(Stored dataset items)
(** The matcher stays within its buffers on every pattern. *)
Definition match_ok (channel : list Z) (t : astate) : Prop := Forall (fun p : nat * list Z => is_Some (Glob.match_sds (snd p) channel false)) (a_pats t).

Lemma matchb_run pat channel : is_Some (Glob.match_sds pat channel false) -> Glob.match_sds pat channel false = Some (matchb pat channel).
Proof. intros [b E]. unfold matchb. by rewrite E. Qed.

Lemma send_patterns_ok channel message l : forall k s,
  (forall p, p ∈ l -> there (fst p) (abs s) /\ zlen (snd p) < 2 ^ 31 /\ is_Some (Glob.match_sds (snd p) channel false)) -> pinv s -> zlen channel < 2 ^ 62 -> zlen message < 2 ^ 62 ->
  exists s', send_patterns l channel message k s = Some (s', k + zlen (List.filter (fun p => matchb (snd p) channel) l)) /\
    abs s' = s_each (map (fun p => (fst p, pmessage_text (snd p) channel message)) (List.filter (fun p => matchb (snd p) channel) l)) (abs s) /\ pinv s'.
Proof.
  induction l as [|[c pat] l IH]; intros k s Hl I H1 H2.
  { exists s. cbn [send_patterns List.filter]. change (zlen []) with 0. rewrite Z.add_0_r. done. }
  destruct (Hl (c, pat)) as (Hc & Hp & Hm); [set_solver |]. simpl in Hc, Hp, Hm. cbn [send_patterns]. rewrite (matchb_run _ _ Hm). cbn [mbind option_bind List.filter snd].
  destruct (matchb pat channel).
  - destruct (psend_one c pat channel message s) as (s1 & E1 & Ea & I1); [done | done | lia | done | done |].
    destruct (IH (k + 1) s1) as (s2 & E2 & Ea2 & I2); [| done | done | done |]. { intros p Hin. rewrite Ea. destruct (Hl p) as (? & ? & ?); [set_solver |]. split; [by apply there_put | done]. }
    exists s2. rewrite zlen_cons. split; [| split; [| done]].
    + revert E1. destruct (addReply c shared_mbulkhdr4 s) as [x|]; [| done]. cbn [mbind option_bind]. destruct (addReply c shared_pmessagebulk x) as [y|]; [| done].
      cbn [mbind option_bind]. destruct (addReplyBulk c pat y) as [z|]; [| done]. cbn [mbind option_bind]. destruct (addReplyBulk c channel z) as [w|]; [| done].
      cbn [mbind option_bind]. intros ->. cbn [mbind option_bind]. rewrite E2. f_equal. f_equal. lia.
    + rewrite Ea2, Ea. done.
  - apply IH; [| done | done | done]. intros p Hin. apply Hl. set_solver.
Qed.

TASK BRIEF:
Please print the records above exactly from their first line. End with the line containing "Proof. intros [b", and include it.

ANSWER FOR THE TASK:
(** The matcher stays within its buffers on every pattern. *)
Definition match_ok (channel : list Z) (t : astate) : Prop := Forall (fun p : nat * list Z => is_Some (Glob.match_sds (snd p) channel false)) (a_pats t).

Lemma matchb_run pat channel : is_Some (Glob.match_sds pat channel false) -> Glob.match_sds pat channel false = Some (matchb pat channel).
Proof. intros [b E]. unfold matchb. by rewrite E. Qed.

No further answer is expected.